(* ===== verification/GoIO.v ===== *)
(** * State and errors, big-endian integers, connections

    [St S] is the state and error monad the imperative routines are written in; a
    [Panic] unwinds like an error, through the same deferred calls. [NetConn] is the
    part of [net.Conn] the connector uses, over an abstract connection state. *)
From S2P Require Import Prelude GoTime ErrType.
#[local] Open Scope list_scope.
#[local] Open Scope Z_scope.

(** ** The monad *)

Definition St (S A : Type) : Type := S -> res A * S.

#[export] Instance St_ret {S} : MRet (St S) := fun A a s => (Ret a, s).
#[export] Instance St_bind {S} : MBind (St S) := fun A B f m s =>
  match m s with
  | (Ret a, s') => f a s'
  | (Fail e, s') => (Fail e, s')
  | (Panic w, s') => (Panic w, s')
  end.

Definition lift {S A} (r : res A) : St S A := fun s => (r, s).
(** [if err != nil { return err }] *)
Definition orFail {S} (e : option error) : St S unit :=
  lift (match e with Some e => Fail e | None => Ret () end).
(** [defer clean()] around the rest of a function: it runs on every path. *)
Definition deferred {S A} (clean : S -> S) (body : St S A) : St S A := fun s =>
  let '(r, s') := body s in (r, clean s').

Lemma lift_bind {S A B} (r : res A) (k : A -> St S B) s :
  (lift r ≫= k) s = match r with Ret a => k a s | Fail e => (Fail e, s) | Panic w => (Panic w, s) end.
Proof. by destruct r. Qed.

Lemma bind_eq {S A B} (m : St S A) (k : A -> St S B) s :
  (m ≫= k) s = match m s with
               | (Ret a, s') => k a s' | (Fail e, s') => (Fail e, s') | (Panic w, s') => (Panic w, s')
               end.
Proof. done. Qed.

(** Running a sequence up to a value. *)
Lemma bind_to {S A B} (m : St S A) (k : A -> St S B) s a s' :
  m s = (Ret a, s') -> (m ≫= k) s = k a s'.
Proof. intros E. unfold mbind, St_bind. by rewrite E. Qed.

Lemma bind_assoc {S A B D} (m : St S A) (k : A -> St S B) (h : B -> St S D) s :
  (m ≫= (fun a => k a ≫= h)) s = ((m ≫= k) ≫= h) s.
Proof. unfold mbind, St_bind. by destruct (m s) as [[] ?]. Qed.

Lemma deferred_eq {S A} clean (m : St S A) s : deferred clean m s = ((m s).1, clean (m s).2).
Proof. unfold deferred. by destruct (m s). Qed.

(** A property of the state that both parts keep. *)
Lemma bind_keeps {S A B} (Q : S -> Prop) (m : St S A) (k : A -> St S B) s :
  Q (m s).2 -> (forall a s', Q s' -> Q (k a s').2) -> Q ((m ≫= k) s).2.
Proof. unfold mbind, St_bind. destruct (m s) as [[a|e|w] s']; simpl; auto. Qed.

Lemma deferred_keeps {S A} (Q Q' : S -> Prop) clean (m : St S A) s :
  Q (m s).2 -> (forall s', Q s' -> Q' (clean s')) -> Q' (deferred clean m s).2.
Proof. unfold deferred. destruct (m s) as [r s']; simpl; auto. Qed.

(** ** [binary.BigEndian] *)

Definition PutUint32 (v : Z) : bytes :=
  [byteof (v / 2 ^ 24 mod 256); byteof (v / 2 ^ 16 mod 256);
   byteof (v / 2 ^ 8 mod 256); byteof (v mod 256)].

Definition Uint32 (b : bytes) : Z :=
  match b with
  | b0 :: b1 :: b2 :: b3 :: _ =>
      byteval b3 + byteval b2 * 2 ^ 8 + byteval b1 * 2 ^ 16 + byteval b0 * 2 ^ 24
  | _ => 0
  end.

Lemma Uint32_PutUint32 v : 0 <= v < 2 ^ 32 -> Uint32 (PutUint32 v) = v.
Proof.
  intros Hv. unfold Uint32, PutUint32.
  rewrite !byteval_byteof by (apply Z.mod_pos_bound; lia).
  pose proof (Z.div_mod v (2 ^ 8) ltac:(lia)) as E0.
  pose proof (Z.div_mod (v / 2 ^ 8) (2 ^ 8) ltac:(lia)) as E1.
  pose proof (Z.div_mod (v / 2 ^ 16) (2 ^ 8) ltac:(lia)) as E2.
  rewrite Z.div_div in E1, E2 by lia.
  assert (v / 2 ^ 24 mod 256 = v / 2 ^ 24) as E3.
  { apply Z.mod_small. split; [apply Z.div_pos; lia|apply Z.div_lt_upper_bound; lia]. }
  change (2 ^ 8 * 2 ^ 8) with (2 ^ 16) in E1. change (2 ^ 16 * 2 ^ 8) with (2 ^ 24) in E2.
  change 256 with (2 ^ 8) in *. lia.
Qed.

Lemma Uint32_range b : 0 <= Uint32 b < 2 ^ 32.
Proof.
  unfold Uint32. destruct b as [|b0 [|b1 [|b2 [|b3 b]]]]; try lia.
  pose proof (byteval_range b0). pose proof (byteval_range b1).
  pose proof (byteval_range b2). pose proof (byteval_range b3). lia.
Qed.

(** ** [net.Conn] *)

(** [Read] is given the length of the slice and yields the bytes it stored there. A
    deadline of [None] is the zero time, no deadline. *)
Class NetConn (C : Type) := {
  connSetDeadline : option Time -> C -> option error * C;
  connWrite : bytes -> C -> Z * option error * C;
  connRead : nat -> C -> bytes * option error * C;
}.

(** What [io.Reader] documents: at most as many bytes as there is room for. *)
Class NetConnLaws (C : Type) `{!NetConn C} := {
  connRead_le n c : (length (connRead n c).1.1 <= n)%nat;
}.

(** Connections whose successful reads fill the slice, as [io.ReadFull] would. *)
Class FullReads (C : Type) `{!NetConn C} := {
  connRead_full n c : (connRead n c).1.2 = None -> length (connRead n c).1.1 = n;
}.

(** A connection that keeps a log of the calls made on it. *)
Inductive connCall :=
| CallSetDeadline (t : option Time)
| CallWrite (b : bytes)
| CallRead (n : nat).

#[export] Instance traced {C} `{!NetConn C} : NetConn (C * list connCall) := {
  connSetDeadline t c :=
    let '(e, c') := connSetDeadline t c.1 in (e, (c', c.2 ++ [CallSetDeadline t]));
  connWrite b c := let '(r, c') := connWrite b c.1 in (r, (c', c.2 ++ [CallWrite b]));
  connRead n c := let '(r, c') := connRead n c.1 in (r, (c', c.2 ++ [CallRead n]));
}.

EXERCISE GOAL:
In full and without change, transcribe the data above.

EXERCISE ANSWER:
(* ===== verification/GoIO.v ===== *)
(** * State and errors, big-endian integers, connections

    [St S] is the state and error monad the imperative routines are written in; a
    [Panic] unwinds like an error, through the same deferred calls. [NetConn] is the
    part of [net.Conn] the connector uses, over an abstract connection state. *)
From S2P Require Import Prelude GoTime ErrType.
#[local] Open Scope list_scope.
#[local] Open Scope Z_scope.

(** ** The monad *)

Definition St (S A : Type) : Type := S -> res A * S.

#[export] Instance St_ret {S} : MRet (St S) := fun A a s => (Ret a, s).
#[export] Instance St_bind {S} : MBind (St S) := fun A B f m s =>
  match m s with
  | (Ret a, s') => f a s'
  | (Fail e, s') => (Fail e, s')
  | (Panic w, s') => (Panic w, s')
  end.

Definition lift {S A} (r : res A) : St S A := fun s => (r, s).
(** [if err != nil { return err }] *)
Definition orFail {S} (e : option error) : St S unit :=
  lift (match e with Some e => Fail e | None => Ret () end).
(** [defer clean()] around the rest of a function: it runs on every path. *)
Definition deferred {S A} (clean : S -> S) (body : St S A) : St S A := fun s =>
  let '(r, s') := body s in (r, clean s').

Lemma lift_bind {S A B} (r : res A) (k : A -> St S B) s :
  (lift r ≫= k) s = match r with Ret a => k a s | Fail e => (Fail e, s) | Panic w => (Panic w, s) end.
Proof. by destruct r. Qed.

Lemma bind_eq {S A B} (m : St S A) (k : A -> St S B) s :
  (m ≫= k) s = match m s with
               | (Ret a, s') => k a s' | (Fail e, s') => (Fail e, s') | (Panic w, s') => (Panic w, s')
               end.
Proof. done. Qed.

(** Running a sequence up to a value. *)
Lemma bind_to {S A B} (m : St S A) (k : A -> St S B) s a s' :
  m s = (Ret a, s') -> (m ≫= k) s = k a s'.
Proof. intros E. unfold mbind, St_bind. by rewrite E. Qed.

Lemma bind_assoc {S A B D} (m : St S A) (k : A -> St S B) (h : B -> St S D) s :
  (m ≫= (fun a => k a ≫= h)) s = ((m ≫= k) ≫= h) s.
Proof. unfold mbind, St_bind. by destruct (m s) as [[] ?]. Qed.

Lemma deferred_eq {S A} clean (m : St S A) s : deferred clean m s = ((m s).1, clean (m s).2).
Proof. unfold deferred. by destruct (m s). Qed.

(** A property of the state that both parts keep. *)
Lemma bind_keeps {S A B} (Q : S -> Prop) (m : St S A) (k : A -> St S B) s :
  Q (m s).2 -> (forall a s', Q s' -> Q (k a s').2) -> Q ((m ≫= k) s).2.
Proof. unfold mbind, St_bind. destruct (m s) as [[a|e|w] s']; simpl; auto. Qed.

Lemma deferred_keeps {S A} (Q Q' : S -> Prop) clean (m : St S A) s :
  Q (m s).2 -> (forall s', Q s' -> Q' (clean s')) -> Q' (deferred clean m s).2.
Proof. unfold deferred. destruct (m s) as [r s']; simpl; auto. Qed.

(** ** [binary.BigEndian] *)

Definition PutUint32 (v : Z) : bytes :=
  [byteof (v / 2 ^ 24 mod 256); byteof (v / 2 ^ 16 mod 256);
   byteof (v / 2 ^ 8 mod 256); byteof (v mod 256)].

Definition Uint32 (b : bytes) : Z :=
  match b with
  | b0 :: b1 :: b2 :: b3 :: _ =>
      byteval b3 + byteval b2 * 2 ^ 8 + byteval b1 * 2 ^ 16 + byteval b0 * 2 ^ 24
  | _ => 0
  end.

Lemma Uint32_PutUint32 v : 0 <= v < 2 ^ 32 -> Uint32 (PutUint32 v) = v.
Proof.
  intros Hv. unfold Uint32, PutUint32.
  rewrite !byteval_byteof by (apply Z.mod_pos_bound; lia).
  pose proof (Z.div_mod v (2 ^ 8) ltac:(lia)) as E0.
  pose proof (Z.div_mod (v / 2 ^ 8) (2 ^ 8) ltac:(lia)) as E1.
  pose proof (Z.div_mod (v / 2 ^ 16) (2 ^ 8) ltac:(lia)) as E2.
  rewrite Z.div_div in E1, E2 by lia.
  assert (v / 2 ^ 24 mod 256 = v / 2 ^ 24) as E3.
  { apply Z.mod_small. split; [apply Z.div_pos; lia|apply Z.div_lt_upper_bound; lia]. }
  change (2 ^ 8 * 2 ^ 8) with (2 ^ 16) in E1. change (2 ^ 16 * 2 ^ 8) with (2 ^ 24) in E2.
  change 256 with (2 ^ 8) in *. lia.
Qed.

Lemma Uint32_range b : 0 <= Uint32 b < 2 ^ 32.
Proof.
  unfold Uint32. destruct b as [|b0 [|b1 [|b2 [|b3 b]]]]; try lia.
  pose proof (byteval_range b0). pose proof (byteval_range b1).
  pose proof (byteval_range b2). pose proof (byteval_range b3). lia.
Qed.

(** ** [net.Conn] *)

(** [Read] is given the length of the slice and yields the bytes it stored there. A
    deadline of [None] is the zero time, no deadline. *)
Class NetConn (C : Type) := {
  connSetDeadline : option Time -> C -> option error * C;
  connWrite : bytes -> C -> Z * option error * C;
  connRead : nat -> C -> bytes * option error * C;
}.

(** What [io.Reader] documents: at most as many bytes as there is room for. *)
Class NetConnLaws (C : Type) `{!NetConn C} := {
  connRead_le n c : (length (connRead n c).1.1 <= n)%nat;
}.

(** Connections whose successful reads fill the slice, as [io.ReadFull] would. *)
Class FullReads (C : Type) `{!NetConn C} := {
  connRead_full n c : (connRead n c).1.2 = None -> length (connRead n c).1.1 = n;
}.

(** A connection that keeps a log of the calls made on it. *)
Inductive connCall :=
| CallSetDeadline (t : option Time)
| CallWrite (b : bytes)
| CallRead (n : nat).

#[export] Instance traced {C} `{!NetConn C} : NetConn (C * list connCall) := {
  connSetDeadline t c :=
    let '(e, c') := connSetDeadline t c.1 in (e, (c', c.2 ++ [CallSetDeadline t]));
  connWrite b c := let '(r, c') := connWrite b c.1 in (r, (c', c.2 ++ [CallWrite b]));
  connRead n c := let '(r, c') := connRead n c.1 in (r, (c', c.2 ++ [CallRead n]));
}.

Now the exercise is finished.